[ACTIVITY]:
Your response should reproduce every line of the entries that contains the word "decoder".

[DATA SUPPLIED]:
(* ===== verification/BlockV1.v ===== *)
(** The encoding of blocks in the versions 1 and 2:
    [prover/lib/compressor/blob/v1/encode.go].

    A block is the number of its transactions, its time and its hash, and each transaction
    is its sender and the bytes that are signed.  [ScanBlockByteLen] finds the end of a
    block from the heads of the RLP lists, with a reader that can be moved past the end of
    the data. *)
From S2P Require Import Prelude BitIo TxEncoding BlockData BlockV0.

Section Encode.
Context `{Rlp}.

(** [tx] is [None] for a nil pointer. *)
Definition EncodeTxForCompression (tx : option Transaction) : outcome block_error (list Z) :=
  match tx with
  | None => Err TransactionNil
  | Some tx => from ← GetFrom tx; txRlp ← EncodeTxForSigning tx; Ok (from ++ txRlp)
  end.

Definition EncodeBlockForCompression (block : option Block) : outcome block_error (list Z) :=
  match block with
  | None => Err BlockIsNil
  | Some block =>
      match bl_Transactions block with
      | None => Err TransactionsNil
      | Some transactions =>
          let timestamp := uwrap 32 (bl_Time block) in
          let numTxs := uwrap 16 (size transactions) in
          txs ← mapM_ EncodeTxForCompression transactions;
          Ok (be_bytes 2 numTxs ++ be_bytes 4 timestamp ++ bl_Hash block ++ concat txs)
      end
  end.
End Encode.

(** ** Scanning *)

(** A [bytes.Reader] on [s] is a position, which may be behind the end. *)
Section Scan.
Variable s : list Z.

(** [r.Seek(off, io.SeekCurrent)], where a position before the start is an error that the
    callers ignore. *)
Definition seek (i off : Z) : Z := let abs := i64 (i + off) in if abs <? 0 then i else abs.

Definition read_byte {E} (e : E) (i : Z) : outcome E (Z * Z) := if size s <=? i then Err e else b ← at_ s i; Ok (b, i + 1).

(** [r.Read(buf)] for [l] bytes: the bytes there are. *)
Definition read_some (i : Z) (l : Z) : list Z := if size s <=? i then [] else take (Z.to_nat l) (drop (Z.to_nat i) s).

Definition passRlpList (i : Z) : outcome tx_error Z :=
  '(firstByte, i) ← read_byte EmptyBuffer i;
  if firstByte <? 192 then Err (FirstByte firstByte)
  else if firstByte <=? 247 then Ok (seek i (firstByte - 192))
  else
    let l := firstByte - 247 in
    let got := read_some i l in
    let buf := replicate (Z.to_nat (8 - l)) 0 ++ got ++ replicate (Z.to_nat l - length got) 0 in
    Ok (seek (i + size got) (i64 (be_value buf))).

(** One transaction. *)
Definition scan_tx (i : Z) : outcome tx_error Z :=
  let i := seek i 20 in
  '(prefix, i) ← read_byte EmptyBuffer i;
  passRlpList (if 192 <? prefix then i - 1 else i).

Fixpoint scan_txs (n : nat) (k i : Z) : outcome block_error Z :=
  match n with
  | O => Ok i
  | S n => i ← map_err (BadTransaction k) (scan_tx i); scan_txs n (k + 1) i
  end.

(** [r.Len()]. *)
Definition reader_len (i : Z) : Z := if size s <=? i then 0 else size s - i.

Definition ScanBlockByteLen : outcome block_error Z :=
  _ ← require (2 <=? size s) BadNbTxs;
  let decNumTxs := be_value (take 2 s) in
  i ← scan_txs (Z.to_nat decNumTxs) 0 (seek 2 36);
  Ok (size s - reader_len i).
End Scan.

(** ** Decoding *)

(** [binary.Read]. *)
Definition read_be {E} (e : E) (n : nat) (r : list Z) : outcome E (Z * list Z) := if (n <=? length r)%nat then Ok (be_value (take n r), drop n r) else Err e.

(** [r.Read] into an array of [n] bytes, which fails only at the end of the data. *)
Definition read_array {E} (e : E) (n : nat) (r : list Z) : outcome E (list Z * list Z) :=
  match r with
  | [] => Err e
  | _ => Ok (take n r ++ replicate (n - length r) 0, drop n r)
  end.

Section Decode.
Context `{Rlp} `{Geth}.

Definition DecodeTxFromUncompressed (i : Z) (r : list Z) : outcome block_error (TxData * list Z * list Z) :=
  '(from, r) ← read_array BadFrom 20 r;
  '(tx, r) ← map_err (BadTransaction i) (DecodeTxFromBytes r);
  Ok (tx, from, r).

Fixpoint decode_txs (n : nat) (i : Z) (r : list Z) : outcome block_error (list (TxData * list Z) * list Z) :=
  match n with
  | O => Ok ([], r)
  | S n =>
      '(tx, from, r) ← DecodeTxFromUncompressed i r;
      '(txs, r) ← decode_txs n (i + 1) r;
      Ok ((tx, from) :: txs, r)
  end.

(** The block, and the bytes that are left. *)
Definition DecodeBlockFromUncompressed (r : list Z) : outcome block_error (DecodedBlockData * list Z) :=
  '(decNumTxs, r) ← read_be BadNbTxs 2 r;
  '(decTimestamp, r) ← read_be BadTimestamp 4 r;
  '(blockHash, r) ← read_array BadBlockHash 32 r;
  '(txs, r) ← decode_txs (Z.to_nat decNumTxs) 0 r;
  Ok (mkDecodedBlockData blockHash decTimestamp (snd <$> txs) (fst <$> txs), r).
End Decode.

(** ** Theorems *)

(** A transaction that can be encoded, what is kept of it, and its sender. *)
Definition encodable (tx : Transaction) (d : TxData * list Z) : Prop :=
  tx_ok tx /\ data_of tx = Some d.1 /\ tx_sender tx = Some d.2 /\ address_ok d.2.

Section Theorems.
Context `{RlpLaws} `{GethLaws}.

(** The bytes of a transaction. *)
Lemma EncodeTx_ok tx d :
  encodable tx d -> exists head fields, EncodeTxForCompression (Some tx) = Ok (d.2 ++ head ++ rlp_Encode (Lst fields)) /\
    (head = [] \/ exists type, head = [type] /\ 0 <= type <= 192) /\ fields <> [] /\ Forall item_ok fields /\
    (size (rlp_Encode (Lst fields)) < 2 ^ 64 -> forall r, DecodeTxFromBytes (head ++ rlp_Encode (Lst fields) ++ r) = Ok (d.1, r)).
Proof.
  intros (Hok & Ht & Hs & Ha). destruct (signing_some tx d.1 Ht) as (head & fields & Hf). exists head, fields.
  assert (signing_fields (E := block_error) tx = Ok (head, fields)) as Hf'. { revert Hf. unfold signing_fields. repeat case_match; intros Hf; simplify_eq; done. }
  split; [unfold EncodeTxForCompression, GetFrom, EncodeTxForSigning; rewrite Hs; cbn [unwrap mbind outcome_bind]; by rewrite Hf'|]. split; [|split; [|split]].
  - revert Hf. unfold signing_fields, DynamicFeeTxType, AccessListTxType, LegacyTxType, SetCodeTxType. repeat case_match; intros Hf; simplify_eq; first [by left|right; eexists; split; [done|lia]].
  - revert Hf. unfold signing_fields. repeat case_match; intros Hf; simplify_eq; done.
  - by eapply signing_fields_ok.
  - intros Hsz r. by apply (decode_signing tx head fields).
Qed.

Lemma read_array_app {E} (e : E) n a r : length a = S n -> read_array e (S n) (a ++ r) = Ok (a, r).
Proof.
  intros Ha. destruct a as [|x a]; [done|]. unfold read_array. cbn [app]. change (x :: a ++ r) with ((x :: a) ++ r). rewrite take_app_length', drop_app_length' by done. rewrite length_app, Ha.
  replace (S n - (S n + length r))%nat with 0%nat by lia. by rewrite app_nil_r.
Qed.

Lemma read_be_app {E} (e : E) n v r : 0 <= v < 2 ^ (8 * Z.of_nat n) -> read_be e n (be_bytes n v ++ r) = Ok (v, r).
Proof.
  intros Hv. unfold read_be. rewrite length_app, length_be_bytes. replace (n <=? n + length r)%nat with true by lia. rewrite take_app_length', drop_app_length' by (by rewrite length_be_bytes). by rewrite be_value_be_bytes, Z.mod_small.
Qed.

(** Encoding and decoding the transactions of a block. *)
Lemma decode_txs_v1_ok txs ds r :
  Forall2 encodable txs ds ->
  exists encs, mapM_ EncodeTxForCompression (Some <$> txs) = Ok encs /\ (size (concat encs) < 2 ^ 63 -> Forall is_byte (concat encs) /\ forall i, decode_txs (length txs) i (concat encs ++ r) = Ok (ds, r)).
Proof.
  induction 1 as [|tx d txs ds Htx _ (encs & E1 & IH)]; [exists []; split; [done|]; intros _; split; [constructor|done]|]. destruct (EncodeTx_ok tx d Htx) as (head & fields & E2 & Hh & Hne & Hi & Hdec). destruct Htx as (_ & _ & _ & Ha & Hab).
  eexists. split. { change (Some <$> tx :: txs) with (Some tx :: (Some <$> txs)). cbn [mapM_]. rewrite E2. cbn [mbind outcome_bind]. rewrite E1. reflexivity. }
  cbn [concat]. intros Hsz. rewrite !length_app in Hsz. assert (size (rlp_Encode (Lst fields)) < 2 ^ 64) as Hs by lia. specialize (Hdec Hs). destruct IH as [Hb IH]; [lia|]. split.
  - apply Forall_app. split; [|done]. apply Forall_app. split; [done|]. apply Forall_app. split; [|apply rlp_bytes; [by constructor|done]]. destruct Hh as [->|(type & -> & Hty)]; constructor; [unfold is_u; lia|constructor].
  - intros i. cbn [length decode_txs]. unfold DecodeTxFromUncompressed. rewrite <- !app_assoc. rewrite read_array_app by done. cbn [mbind outcome_bind]. rewrite Hdec. cbn [map_err mbind outcome_bind]. rewrite IH. destruct d. done.
Qed.
(* ===== verification/Blob.v ===== *)
(** The entry point of the decompressor: [prover/lib/compressor/blob/blob.go].

    The version of a blob is read from its first bytes, which hold the start of the header
    in packed form. *)
From S2P Require Import Prelude BitIo GoState PackAlign PackTheorems TxEncoding BlockData BlockV0 BlockV1 Dictionary Compressors HeaderV0 HeaderV1 BlobMakerV0 BlobMakerV1.

Inductive top_error (E0 E1 : Type) :=
| V0Error (e : blob_error E0)
| V1Error (e : blob1_error E1)
| BlockError (e : block_error)
| StdBlockError
| UnrecognizedBlobVersion.
Arguments V0Error {E0 E1} _.
Arguments V1Error {E0 E1} _.
Arguments BlockError {E0 E1} _.
Arguments StdBlockError {E0 E1}.
Arguments UnrecognizedBlobVersion {E0 E1}.

Definition GetVersion {E} (blob : list Z) : outcome E Z :=
  if size blob <? 3 then Ok 0 else
  b0 ← at_ blob 0;
  b1 ← at_ blob 1;
  b2 ← at_ blob 2;
  Ok (if (b0 =? 63) && (b1 =? 255) then 4 - (b2 ≫ 6) else 0).

(** [rlp.EncodeToBytes] of a [types.Block]. *)
Class StdRlp := { rlp_EncodeStd : StdBlock -> option (list Z) }.

Section Top.
Context {W R : Type} `{BitIo W R} `{DictHash} `{Rlp} `{Geth} `{StdRlp}.
Context {C0 E0 C1 E1 : Type} `{CompressorOps C0 E0} `{CompressorOps C1 E1}.
Context (range : gmap (list Z) (list Z) -> list (list Z)) (spare : list Z -> list Z).
Abbreviation top := (method Store (top_error E0 E1)).

(** A block is decoded, and encoded again as [rlp] encodes blocks. *)
Definition reencode (decoder : list Z -> outcome block_error DecodedBlockData) (block : list Z) : outcome (top_error E0 E1) (list Z) :=
  d ← map_err BlockError (decoder block);
  std ← ToStd d;
  match rlp_EncodeStd std with Some b => Ok b | None => Err StdBlockError end.

Definition DecodeV1 (block : list Z) : outcome block_error DecodedBlockData := '(d, _) ← BlockV1.DecodeBlockFromUncompressed block; Ok d.

Definition DecompressBlob (blob : list Z) : top (list Z) :=
  vsn ← call (GetVersion blob);
  '(blocks, decoder) ← (if vsn =? 0 then
      r ← field id (fun _ s => s) V0Error (BlobMakerV0.DecompressBlob (W := W) (R := R) (C := C0) (E := E0) range spare blob);
      mret (r.2, BlockV0.DecodeBlockFromUncompressed)
    else if vsn =? 1 then
      r ← field id (fun _ s => s) V1Error (BlobMakerV1.DecompressBlob (W := W) (R := R) (C := C1) (E := E1) range blob);
      mret (resp_Blocks r, DecodeV1)
    else if vsn =? 2 then
      r ← field id (fun _ s => s) V1Error (DecompressBlob_v2 (W := W) (R := R) (C := C1) (E := E1) range blob);
      mret (resp_Blocks r, DecodeV1)
    else call (Err UnrecognizedBlobVersion));
  blocksSerialized ← call (mapM_ (reencode decoder) blocks);
  mret (rlp_Encode (Lst (Str <$> blocksSerialized))).
End Top.

(** ** The version *)

Section VersionTheorems.
Context {W R : Type} `{BitIoLaws W R}.

(** The first word of packed data. *)
Lemma PackAlign_first a p opts data out :
  packing_ok p -> initialize (size a) opts = Ok (mkSettings ((size a + size (concat data) + 1) * 8) 0 false data) -> Forall is_byte a -> Forall (Forall is_byte) data -> 8 <= size a -> enc_PackAlign (R := R) a p opts = Ok out ->
  exists rest, out = be_bytes 8 (bits_value (take (Z.to_nat (last_u64 p)) (bits_of_bytes a))) ++ rest.
Proof.
  intros Hp Hini Ha Hd Hsz Hout. pose proof (words_ok p Hp) as (HW & _). unfold enc_PackAlign in Hout. rewrite Hini in Hout. cbn [mbind outcome_bind dataNbBits lastByteNbUnusedBits noTerminalSymbol additionalInput negb andb Z.eqb require] in Hout. destruct Hp as [Hp1 _].
  set (nb := size a + size (concat data) + 1) in *. destruct (round_up (nb * 8) p ltac:(lia) ltac:(lia)) as (q & Eq & Hq & _). rewrite Eq, Z.div_mul in Hout by lia. assert (1 <= q) by nia. destruct (slice _ _ _) as [pad|e|] eqn:Es in Hout; [|done|done]. cbn [mbind outcome_bind] in Hout.
  assert (Forall is_byte pad) as Hpad. { unfold slice in Es. destruct (_ && _) in Es; [|done]. injection Es as <-. apply Forall_take. change (drop (Z.to_nat 0) ?l) with l. constructor; [done|]. by apply Forall_replicate. }
  destruct (Z.to_nat q) as [|n] eqn:En; [lia|]. unfold words in *. cbn [read_elements read_words] in Hout. set (r := br_new _) in Hout. assert (Forall is_byte (a ++ concat data ++ pad)) as Hall by (repeat (apply Forall_app; split); [done|by apply Forall_concat|done]).
  destruct (br_new_bits (a ++ concat data ++ pad) Hall) as [Hbits Herr]. fold r in Hbits, Herr. apply Forall_cons in HW as [HW _]. destruct (br_read_bits r (last_u64 p) HW Herr) as (Hval & _); [rewrite Hbits, length_bits_of_bytes, length_app; lia|].
  destruct (br_read r (last_u64 p)) as [val r1]. cbn [fst] in Hval. rewrite Hbits, bits_of_bytes_app, take_app_le in Hval by (rewrite length_bits_of_bytes; lia). rewrite <- Hval. destruct (read_words _ r1) as [o1 r2]. destruct (read_elements n _ r2) as [o2 r3]. destruct (negb _); cbn [require mbind outcome_bind] in Hout; [|done].
  destruct (enc_PackAlignSize _ _ _) as [sz|e|]; try done. cbn [mbind outcome_bind] in Hout. destruct (_ =? sz); [|done]. injection Hout as <-. rewrite <- app_assoc. by eexists.
Qed.

#[local] Transparent be_bytes.
Lemma be_bytes_3 x : exists rest, be_bytes 8 x = [x / 2 ^ 56 mod 256; x / 2 ^ 48 mod 256; x / 2 ^ 40 mod 256] ++ rest.
Proof.
  exists (be_bytes 5 x). unfold be_bytes. apply (inj reverse). rewrite reverse_app, !reverse_involutive. cbn [le_bytes]. change (reverse [?a; ?b; ?c]) with [c; b; a]. cbn [app]. rewrite !Z.div_div by lia. done.
Qed.
#[local] Opaque be_bytes.

(** The first bits of the header of version [v] tell the version. *)
Lemma GetVersion_word {E} v m rest : 1 <= v <= 2 -> length m = 46%nat -> GetVersion (E := E) (be_bytes 8 (bits_value (bits_of_bytes (be_bytes 2 (65536 - v)) ++ m)) ++ rest) = Ok v.
Proof.
  intros Hv Hm. rewrite bits_value_app, Hm. pose proof (bits_value_range m) as Hr. rewrite Hm in Hr. assert (bits_value (bits_of_bytes (be_bytes 2 (65536 - v))) = 65536 - v) as ->. { assert (v = 1 \/ v = 2) as [-> | ->] by lia; reflexivity. }
  set (x := (65536 - v) * 2 ^ Z.of_nat 46 + bits_value m). destruct (be_bytes_3 x) as (r & ->). unfold GetVersion. cbn [app length]. rewrite (proj2 (Z.ltb_ge _ _)) by lia. fields.
  change (2 ^ Z.of_nat 46) with (2 ^ 46) in *. assert (x / 2 ^ 56 mod 256 = 63) as -> by (unfold x; golia). assert (x / 2 ^ 48 mod 256 = 255) as -> by (unfold x; golia). cbn [Z.eqb andb Pos.eqb]. rewrite Z.shiftr_div_pow2 by lia. f_equal. unfold x. golia.
Qed.
End VersionTheorems.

[ANSWER TO THE PROBLEM]:
Definition reencode (decoder : list Z -> outcome block_error DecodedBlockData) (block : list Z) : outcome (top_error E0 E1) (list Z) :=
  d ← map_err BlockError (decoder block);
  '(blocks, decoder) ← (if vsn =? 0 then
  blocksSerialized ← call (mapM_ (reencode decoder) blocks);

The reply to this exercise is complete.